■ **Records shown**:
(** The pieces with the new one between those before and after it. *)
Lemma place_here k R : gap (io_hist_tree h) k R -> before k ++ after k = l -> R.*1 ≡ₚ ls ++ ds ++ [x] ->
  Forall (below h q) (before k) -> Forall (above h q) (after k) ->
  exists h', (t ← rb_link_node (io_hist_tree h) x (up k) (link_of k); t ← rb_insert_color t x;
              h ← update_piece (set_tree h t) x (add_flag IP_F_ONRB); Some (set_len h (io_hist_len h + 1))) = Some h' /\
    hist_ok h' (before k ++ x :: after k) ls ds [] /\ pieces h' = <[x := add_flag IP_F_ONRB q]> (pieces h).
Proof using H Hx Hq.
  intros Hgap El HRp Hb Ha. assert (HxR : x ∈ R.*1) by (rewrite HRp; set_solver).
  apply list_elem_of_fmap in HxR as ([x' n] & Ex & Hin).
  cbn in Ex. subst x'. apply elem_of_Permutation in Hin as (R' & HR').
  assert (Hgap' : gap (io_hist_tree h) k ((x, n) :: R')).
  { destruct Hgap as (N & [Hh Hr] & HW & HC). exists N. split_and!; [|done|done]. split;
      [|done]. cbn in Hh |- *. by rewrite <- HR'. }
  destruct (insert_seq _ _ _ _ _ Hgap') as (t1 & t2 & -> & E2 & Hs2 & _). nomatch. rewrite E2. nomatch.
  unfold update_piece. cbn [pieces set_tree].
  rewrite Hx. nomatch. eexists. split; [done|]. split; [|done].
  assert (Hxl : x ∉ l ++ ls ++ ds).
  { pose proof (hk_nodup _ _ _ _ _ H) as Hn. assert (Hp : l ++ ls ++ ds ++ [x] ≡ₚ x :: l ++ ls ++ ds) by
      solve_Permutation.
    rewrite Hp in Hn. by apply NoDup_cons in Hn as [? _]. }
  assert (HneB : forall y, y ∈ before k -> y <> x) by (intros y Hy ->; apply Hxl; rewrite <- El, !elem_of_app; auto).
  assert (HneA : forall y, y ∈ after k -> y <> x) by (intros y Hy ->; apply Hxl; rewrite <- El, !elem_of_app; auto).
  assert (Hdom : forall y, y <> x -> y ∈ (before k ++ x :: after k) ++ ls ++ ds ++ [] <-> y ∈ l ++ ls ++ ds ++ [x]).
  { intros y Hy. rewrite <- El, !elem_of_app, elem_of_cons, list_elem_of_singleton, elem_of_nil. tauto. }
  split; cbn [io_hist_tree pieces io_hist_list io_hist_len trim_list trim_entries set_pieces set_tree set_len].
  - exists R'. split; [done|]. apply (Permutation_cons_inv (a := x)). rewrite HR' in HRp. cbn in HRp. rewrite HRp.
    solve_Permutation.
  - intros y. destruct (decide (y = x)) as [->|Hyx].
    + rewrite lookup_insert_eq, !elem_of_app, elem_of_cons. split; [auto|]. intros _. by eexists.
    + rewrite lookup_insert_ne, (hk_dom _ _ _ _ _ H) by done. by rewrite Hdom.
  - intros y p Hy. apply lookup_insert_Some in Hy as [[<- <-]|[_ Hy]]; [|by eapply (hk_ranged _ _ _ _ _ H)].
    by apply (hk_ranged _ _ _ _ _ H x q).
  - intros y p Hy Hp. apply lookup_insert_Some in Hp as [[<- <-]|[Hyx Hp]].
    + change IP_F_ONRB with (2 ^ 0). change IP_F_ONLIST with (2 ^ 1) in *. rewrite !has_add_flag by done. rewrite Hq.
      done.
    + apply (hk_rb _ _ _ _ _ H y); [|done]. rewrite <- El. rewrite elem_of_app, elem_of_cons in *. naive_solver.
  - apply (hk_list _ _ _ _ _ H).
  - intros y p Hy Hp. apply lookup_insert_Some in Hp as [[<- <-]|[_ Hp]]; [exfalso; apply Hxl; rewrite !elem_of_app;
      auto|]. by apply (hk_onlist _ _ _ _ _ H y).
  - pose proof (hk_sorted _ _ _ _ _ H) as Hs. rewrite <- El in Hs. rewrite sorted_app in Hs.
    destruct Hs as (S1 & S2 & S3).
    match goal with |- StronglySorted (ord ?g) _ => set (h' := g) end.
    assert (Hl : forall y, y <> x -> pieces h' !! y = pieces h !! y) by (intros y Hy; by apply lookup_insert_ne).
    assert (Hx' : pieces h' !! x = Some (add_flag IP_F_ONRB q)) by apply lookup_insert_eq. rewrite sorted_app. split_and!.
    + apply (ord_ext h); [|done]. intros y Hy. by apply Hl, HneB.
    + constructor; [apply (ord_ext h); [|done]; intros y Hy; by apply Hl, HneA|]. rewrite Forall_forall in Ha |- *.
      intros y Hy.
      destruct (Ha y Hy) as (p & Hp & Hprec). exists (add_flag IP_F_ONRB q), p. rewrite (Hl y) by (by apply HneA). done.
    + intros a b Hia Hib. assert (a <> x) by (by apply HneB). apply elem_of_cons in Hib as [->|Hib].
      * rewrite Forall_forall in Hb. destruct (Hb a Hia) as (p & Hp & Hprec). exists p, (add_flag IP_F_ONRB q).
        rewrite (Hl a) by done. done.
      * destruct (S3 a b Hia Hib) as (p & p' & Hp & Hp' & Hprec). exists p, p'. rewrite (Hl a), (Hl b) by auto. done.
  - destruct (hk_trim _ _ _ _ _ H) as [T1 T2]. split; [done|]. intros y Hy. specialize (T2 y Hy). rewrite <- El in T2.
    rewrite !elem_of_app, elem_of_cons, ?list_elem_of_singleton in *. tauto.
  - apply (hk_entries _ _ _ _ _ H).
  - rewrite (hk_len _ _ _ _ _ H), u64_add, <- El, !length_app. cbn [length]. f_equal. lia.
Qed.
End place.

■ **Description of the task**: Whenever a line above includes "after", copy it in full.

■ **Exercise solution**:
(** The pieces with the new one between those before and after it. *)
Lemma place_here k R : gap (io_hist_tree h) k R -> before k ++ after k = l -> R.*1 ≡ₚ ls ++ ds ++ [x] ->
  Forall (below h q) (before k) -> Forall (above h q) (after k) ->
    hist_ok h' (before k ++ x :: after k) ls ds [] /\ pieces h' = <[x := add_flag IP_F_ONRB q]> (pieces h).
  assert (HneA : forall y, y ∈ after k -> y <> x) by (intros y Hy ->; apply Hxl; rewrite <- El, !elem_of_app; auto).
  assert (Hdom : forall y, y <> x -> y ∈ (before k ++ x :: after k) ++ ls ++ ds ++ [] <-> y ∈ l ++ ls ++ ds ++ [x]).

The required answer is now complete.